- **Action item**: Please return only the lines from the one holding "frag := None |>))" through the one holding "let rs := pp_rs pp in", exactly as they appear in the records below, both ends included.

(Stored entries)

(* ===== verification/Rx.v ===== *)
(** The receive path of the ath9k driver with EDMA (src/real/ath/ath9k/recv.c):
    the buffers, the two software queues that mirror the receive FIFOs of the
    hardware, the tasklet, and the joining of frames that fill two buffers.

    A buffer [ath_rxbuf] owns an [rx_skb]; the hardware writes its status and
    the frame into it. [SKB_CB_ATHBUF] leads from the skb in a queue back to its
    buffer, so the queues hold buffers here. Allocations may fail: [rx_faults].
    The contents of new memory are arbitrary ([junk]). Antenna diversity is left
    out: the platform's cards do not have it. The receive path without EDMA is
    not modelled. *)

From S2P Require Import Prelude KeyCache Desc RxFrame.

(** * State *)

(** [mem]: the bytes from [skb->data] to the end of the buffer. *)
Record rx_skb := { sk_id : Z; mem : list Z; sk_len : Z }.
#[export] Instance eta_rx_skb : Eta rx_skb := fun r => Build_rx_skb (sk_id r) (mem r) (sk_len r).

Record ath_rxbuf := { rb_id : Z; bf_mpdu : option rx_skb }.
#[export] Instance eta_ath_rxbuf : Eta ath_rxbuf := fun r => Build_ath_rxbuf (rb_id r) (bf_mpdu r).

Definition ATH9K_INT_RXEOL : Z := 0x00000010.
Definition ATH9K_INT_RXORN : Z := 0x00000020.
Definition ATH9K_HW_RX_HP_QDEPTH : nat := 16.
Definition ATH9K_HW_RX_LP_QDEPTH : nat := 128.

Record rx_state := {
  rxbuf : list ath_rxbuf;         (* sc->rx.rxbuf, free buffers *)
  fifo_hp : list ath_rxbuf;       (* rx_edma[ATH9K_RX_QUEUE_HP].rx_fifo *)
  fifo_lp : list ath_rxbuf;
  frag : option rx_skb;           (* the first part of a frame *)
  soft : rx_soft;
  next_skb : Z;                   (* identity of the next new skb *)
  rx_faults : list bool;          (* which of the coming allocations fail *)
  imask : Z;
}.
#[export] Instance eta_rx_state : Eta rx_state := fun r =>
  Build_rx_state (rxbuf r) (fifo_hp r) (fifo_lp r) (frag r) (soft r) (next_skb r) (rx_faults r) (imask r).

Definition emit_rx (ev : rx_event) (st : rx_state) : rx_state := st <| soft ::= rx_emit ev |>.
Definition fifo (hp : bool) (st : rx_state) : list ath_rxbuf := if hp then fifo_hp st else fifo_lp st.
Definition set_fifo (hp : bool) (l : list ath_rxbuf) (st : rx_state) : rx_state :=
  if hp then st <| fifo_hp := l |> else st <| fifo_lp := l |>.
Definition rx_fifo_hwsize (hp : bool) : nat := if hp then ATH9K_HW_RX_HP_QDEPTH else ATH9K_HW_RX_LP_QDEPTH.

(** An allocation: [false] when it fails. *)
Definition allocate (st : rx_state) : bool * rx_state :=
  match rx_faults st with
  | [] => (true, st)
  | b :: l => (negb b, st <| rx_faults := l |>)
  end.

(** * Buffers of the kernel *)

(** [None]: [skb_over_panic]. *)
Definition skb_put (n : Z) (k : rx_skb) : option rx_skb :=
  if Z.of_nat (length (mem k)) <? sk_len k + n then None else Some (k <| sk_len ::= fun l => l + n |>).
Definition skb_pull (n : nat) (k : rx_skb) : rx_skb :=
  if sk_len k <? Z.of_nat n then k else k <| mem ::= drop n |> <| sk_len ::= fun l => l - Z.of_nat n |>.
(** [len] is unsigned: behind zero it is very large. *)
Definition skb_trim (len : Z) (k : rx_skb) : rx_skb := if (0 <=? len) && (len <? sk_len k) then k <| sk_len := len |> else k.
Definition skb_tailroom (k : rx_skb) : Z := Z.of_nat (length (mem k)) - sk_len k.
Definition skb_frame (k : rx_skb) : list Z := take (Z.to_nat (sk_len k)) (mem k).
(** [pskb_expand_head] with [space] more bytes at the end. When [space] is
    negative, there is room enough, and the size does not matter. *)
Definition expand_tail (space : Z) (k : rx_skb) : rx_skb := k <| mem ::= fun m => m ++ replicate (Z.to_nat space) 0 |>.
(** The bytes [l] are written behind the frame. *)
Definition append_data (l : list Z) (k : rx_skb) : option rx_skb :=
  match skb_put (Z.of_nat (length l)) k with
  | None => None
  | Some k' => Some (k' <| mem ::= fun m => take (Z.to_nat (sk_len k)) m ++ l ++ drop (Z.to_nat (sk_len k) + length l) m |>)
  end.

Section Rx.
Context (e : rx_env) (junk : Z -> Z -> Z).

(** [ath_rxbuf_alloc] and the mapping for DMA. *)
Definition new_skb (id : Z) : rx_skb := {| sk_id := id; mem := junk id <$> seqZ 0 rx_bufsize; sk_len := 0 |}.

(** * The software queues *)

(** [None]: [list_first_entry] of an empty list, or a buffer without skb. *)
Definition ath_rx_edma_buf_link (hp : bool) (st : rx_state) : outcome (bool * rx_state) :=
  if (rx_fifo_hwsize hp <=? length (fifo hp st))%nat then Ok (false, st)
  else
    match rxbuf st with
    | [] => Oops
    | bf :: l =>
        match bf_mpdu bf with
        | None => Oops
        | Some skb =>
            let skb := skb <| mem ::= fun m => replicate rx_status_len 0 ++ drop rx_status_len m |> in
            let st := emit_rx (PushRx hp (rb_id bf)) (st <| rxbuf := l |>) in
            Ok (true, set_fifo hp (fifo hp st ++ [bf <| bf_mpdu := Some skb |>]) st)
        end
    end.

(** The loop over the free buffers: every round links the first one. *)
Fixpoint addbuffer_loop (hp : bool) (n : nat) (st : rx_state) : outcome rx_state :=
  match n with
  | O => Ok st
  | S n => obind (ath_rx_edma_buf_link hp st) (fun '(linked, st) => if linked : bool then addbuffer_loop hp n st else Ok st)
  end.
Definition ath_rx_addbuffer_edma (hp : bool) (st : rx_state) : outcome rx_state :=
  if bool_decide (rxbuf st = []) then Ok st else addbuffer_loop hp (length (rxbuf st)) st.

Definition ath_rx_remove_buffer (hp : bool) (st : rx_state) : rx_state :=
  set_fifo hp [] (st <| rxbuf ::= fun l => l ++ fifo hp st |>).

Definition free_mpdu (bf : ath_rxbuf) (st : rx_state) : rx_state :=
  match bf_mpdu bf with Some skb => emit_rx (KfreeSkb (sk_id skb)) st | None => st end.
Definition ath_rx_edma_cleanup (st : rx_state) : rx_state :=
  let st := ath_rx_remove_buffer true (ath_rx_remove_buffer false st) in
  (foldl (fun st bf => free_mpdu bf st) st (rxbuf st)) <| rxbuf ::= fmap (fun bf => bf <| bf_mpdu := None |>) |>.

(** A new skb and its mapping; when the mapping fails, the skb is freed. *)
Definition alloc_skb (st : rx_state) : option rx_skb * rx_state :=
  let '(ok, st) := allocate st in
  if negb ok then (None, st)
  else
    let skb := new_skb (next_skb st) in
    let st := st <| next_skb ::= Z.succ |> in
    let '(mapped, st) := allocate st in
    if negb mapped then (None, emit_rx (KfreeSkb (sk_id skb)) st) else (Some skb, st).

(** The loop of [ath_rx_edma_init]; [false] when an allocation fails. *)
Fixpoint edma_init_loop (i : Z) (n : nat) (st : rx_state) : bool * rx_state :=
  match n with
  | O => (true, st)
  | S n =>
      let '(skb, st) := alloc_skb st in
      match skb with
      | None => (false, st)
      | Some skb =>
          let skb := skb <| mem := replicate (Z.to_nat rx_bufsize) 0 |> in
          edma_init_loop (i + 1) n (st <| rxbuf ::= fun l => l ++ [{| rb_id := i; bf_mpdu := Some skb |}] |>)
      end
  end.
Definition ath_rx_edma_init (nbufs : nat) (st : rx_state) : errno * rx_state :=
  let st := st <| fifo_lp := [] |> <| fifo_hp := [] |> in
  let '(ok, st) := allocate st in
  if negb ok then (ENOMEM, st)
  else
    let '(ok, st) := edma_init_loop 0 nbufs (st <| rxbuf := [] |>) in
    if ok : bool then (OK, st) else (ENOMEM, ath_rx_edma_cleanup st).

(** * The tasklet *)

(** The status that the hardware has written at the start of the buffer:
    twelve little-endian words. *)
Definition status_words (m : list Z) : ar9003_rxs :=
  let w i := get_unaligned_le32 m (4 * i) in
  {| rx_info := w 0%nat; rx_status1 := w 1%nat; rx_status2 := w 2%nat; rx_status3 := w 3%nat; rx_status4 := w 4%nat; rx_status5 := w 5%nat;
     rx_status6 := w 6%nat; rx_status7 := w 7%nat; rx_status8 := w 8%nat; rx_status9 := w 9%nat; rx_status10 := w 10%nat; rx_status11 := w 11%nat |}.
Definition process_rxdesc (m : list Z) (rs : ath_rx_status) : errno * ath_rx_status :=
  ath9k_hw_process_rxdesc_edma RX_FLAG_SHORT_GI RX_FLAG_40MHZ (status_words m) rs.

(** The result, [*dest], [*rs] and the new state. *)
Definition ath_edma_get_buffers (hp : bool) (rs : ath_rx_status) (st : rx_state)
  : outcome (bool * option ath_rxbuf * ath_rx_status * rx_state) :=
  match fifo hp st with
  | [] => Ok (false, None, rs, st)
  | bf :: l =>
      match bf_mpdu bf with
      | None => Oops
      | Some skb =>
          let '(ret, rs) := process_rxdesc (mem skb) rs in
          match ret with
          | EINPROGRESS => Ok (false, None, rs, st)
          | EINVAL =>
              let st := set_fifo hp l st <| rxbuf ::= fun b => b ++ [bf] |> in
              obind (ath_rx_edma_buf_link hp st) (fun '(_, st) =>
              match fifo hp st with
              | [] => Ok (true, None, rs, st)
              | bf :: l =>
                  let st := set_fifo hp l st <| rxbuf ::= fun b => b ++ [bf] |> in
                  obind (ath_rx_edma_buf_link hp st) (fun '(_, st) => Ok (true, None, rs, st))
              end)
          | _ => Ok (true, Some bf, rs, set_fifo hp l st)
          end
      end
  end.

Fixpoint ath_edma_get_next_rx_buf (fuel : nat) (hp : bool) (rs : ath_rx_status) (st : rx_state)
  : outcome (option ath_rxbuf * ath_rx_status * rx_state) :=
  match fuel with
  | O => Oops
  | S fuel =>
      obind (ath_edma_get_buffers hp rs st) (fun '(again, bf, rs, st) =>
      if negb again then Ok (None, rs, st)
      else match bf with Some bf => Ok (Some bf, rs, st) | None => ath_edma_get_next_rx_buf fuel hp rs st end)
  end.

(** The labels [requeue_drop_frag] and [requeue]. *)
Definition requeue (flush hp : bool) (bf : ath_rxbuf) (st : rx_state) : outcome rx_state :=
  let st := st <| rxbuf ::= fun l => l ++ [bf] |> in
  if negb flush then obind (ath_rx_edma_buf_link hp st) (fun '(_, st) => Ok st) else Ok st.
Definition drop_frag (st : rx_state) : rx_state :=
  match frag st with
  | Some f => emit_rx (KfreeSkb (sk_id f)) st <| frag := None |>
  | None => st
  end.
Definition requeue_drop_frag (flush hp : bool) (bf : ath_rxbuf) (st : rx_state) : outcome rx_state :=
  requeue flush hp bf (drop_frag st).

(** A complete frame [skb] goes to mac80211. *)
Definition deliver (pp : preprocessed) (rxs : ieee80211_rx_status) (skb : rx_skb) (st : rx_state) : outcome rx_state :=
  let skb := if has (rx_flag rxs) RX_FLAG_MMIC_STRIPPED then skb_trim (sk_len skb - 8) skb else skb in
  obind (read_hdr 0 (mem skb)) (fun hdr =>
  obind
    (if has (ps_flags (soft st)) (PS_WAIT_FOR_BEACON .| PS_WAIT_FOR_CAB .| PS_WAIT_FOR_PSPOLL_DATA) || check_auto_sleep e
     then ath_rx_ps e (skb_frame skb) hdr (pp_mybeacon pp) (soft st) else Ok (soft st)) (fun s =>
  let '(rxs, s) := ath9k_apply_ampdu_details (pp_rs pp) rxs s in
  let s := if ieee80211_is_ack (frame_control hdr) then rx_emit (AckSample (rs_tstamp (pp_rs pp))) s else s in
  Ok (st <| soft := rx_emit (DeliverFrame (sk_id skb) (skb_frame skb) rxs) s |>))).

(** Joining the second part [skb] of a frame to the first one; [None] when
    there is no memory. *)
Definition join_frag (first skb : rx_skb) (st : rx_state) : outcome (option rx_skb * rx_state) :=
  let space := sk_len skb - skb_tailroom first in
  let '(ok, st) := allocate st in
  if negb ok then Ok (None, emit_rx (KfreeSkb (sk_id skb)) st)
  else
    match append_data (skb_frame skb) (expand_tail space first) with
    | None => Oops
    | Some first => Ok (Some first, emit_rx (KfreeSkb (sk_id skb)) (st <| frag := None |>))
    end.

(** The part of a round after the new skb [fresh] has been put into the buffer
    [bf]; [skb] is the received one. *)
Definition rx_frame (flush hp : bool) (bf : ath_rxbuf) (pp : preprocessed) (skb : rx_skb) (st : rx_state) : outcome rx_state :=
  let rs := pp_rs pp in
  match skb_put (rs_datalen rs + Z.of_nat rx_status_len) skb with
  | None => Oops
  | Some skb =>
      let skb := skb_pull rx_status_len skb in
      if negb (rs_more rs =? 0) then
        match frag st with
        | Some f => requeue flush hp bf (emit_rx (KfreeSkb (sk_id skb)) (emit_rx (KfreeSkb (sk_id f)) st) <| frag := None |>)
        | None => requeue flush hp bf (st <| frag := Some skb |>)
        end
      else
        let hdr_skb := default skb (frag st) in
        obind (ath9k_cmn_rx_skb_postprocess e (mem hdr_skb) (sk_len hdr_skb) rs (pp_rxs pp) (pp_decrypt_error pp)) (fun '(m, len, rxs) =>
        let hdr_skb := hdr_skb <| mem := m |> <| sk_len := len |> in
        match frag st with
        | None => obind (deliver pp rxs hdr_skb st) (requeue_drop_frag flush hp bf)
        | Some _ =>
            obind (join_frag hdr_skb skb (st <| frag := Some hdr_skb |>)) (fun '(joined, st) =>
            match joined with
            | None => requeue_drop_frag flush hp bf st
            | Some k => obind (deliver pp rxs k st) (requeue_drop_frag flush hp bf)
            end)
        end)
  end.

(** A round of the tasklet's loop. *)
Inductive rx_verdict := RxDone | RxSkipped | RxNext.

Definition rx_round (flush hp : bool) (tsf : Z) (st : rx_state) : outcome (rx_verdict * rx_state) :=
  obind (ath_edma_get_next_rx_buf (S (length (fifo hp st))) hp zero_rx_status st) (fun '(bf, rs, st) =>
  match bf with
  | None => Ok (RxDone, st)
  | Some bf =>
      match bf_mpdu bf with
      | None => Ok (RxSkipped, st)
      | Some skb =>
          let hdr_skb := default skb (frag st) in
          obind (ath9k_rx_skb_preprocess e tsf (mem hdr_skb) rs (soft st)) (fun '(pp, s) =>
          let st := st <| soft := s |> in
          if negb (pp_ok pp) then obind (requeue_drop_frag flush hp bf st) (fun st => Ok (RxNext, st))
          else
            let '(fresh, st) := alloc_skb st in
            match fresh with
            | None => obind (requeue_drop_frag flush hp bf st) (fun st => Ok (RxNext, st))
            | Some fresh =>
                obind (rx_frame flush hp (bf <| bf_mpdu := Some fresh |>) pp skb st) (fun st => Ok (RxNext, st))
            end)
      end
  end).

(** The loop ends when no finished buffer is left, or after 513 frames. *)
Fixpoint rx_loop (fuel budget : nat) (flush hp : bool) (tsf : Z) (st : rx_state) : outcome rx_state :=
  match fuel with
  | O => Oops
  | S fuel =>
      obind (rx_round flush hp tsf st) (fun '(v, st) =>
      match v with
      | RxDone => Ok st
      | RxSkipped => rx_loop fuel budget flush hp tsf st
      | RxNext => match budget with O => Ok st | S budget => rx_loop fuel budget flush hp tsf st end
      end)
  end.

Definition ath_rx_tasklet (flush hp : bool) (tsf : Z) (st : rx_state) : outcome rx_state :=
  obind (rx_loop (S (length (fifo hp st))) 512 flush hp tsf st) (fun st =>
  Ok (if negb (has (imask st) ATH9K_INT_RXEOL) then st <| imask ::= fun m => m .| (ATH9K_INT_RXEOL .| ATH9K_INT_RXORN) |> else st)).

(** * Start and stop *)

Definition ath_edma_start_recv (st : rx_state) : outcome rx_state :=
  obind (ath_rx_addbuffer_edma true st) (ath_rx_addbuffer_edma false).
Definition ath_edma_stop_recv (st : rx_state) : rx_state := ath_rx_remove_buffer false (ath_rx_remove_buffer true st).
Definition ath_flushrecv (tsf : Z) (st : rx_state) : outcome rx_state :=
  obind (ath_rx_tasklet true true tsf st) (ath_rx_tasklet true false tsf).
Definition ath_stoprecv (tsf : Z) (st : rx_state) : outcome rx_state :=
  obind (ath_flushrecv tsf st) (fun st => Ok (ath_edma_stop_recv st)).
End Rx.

- **Problem solution**:
    | Some first => Ok (Some first, emit_rx (KfreeSkb (sk_id skb)) (st <| frag := None |>))
    end.

(** The part of a round after the new skb [fresh] has been put into the buffer
    [bf]; [skb] is the received one. *)
Definition rx_frame (flush hp : bool) (bf : ath_rxbuf) (pp : preprocessed) (skb : rx_skb) (st : rx_state) : outcome rx_state :=
  let rs := pp_rs pp in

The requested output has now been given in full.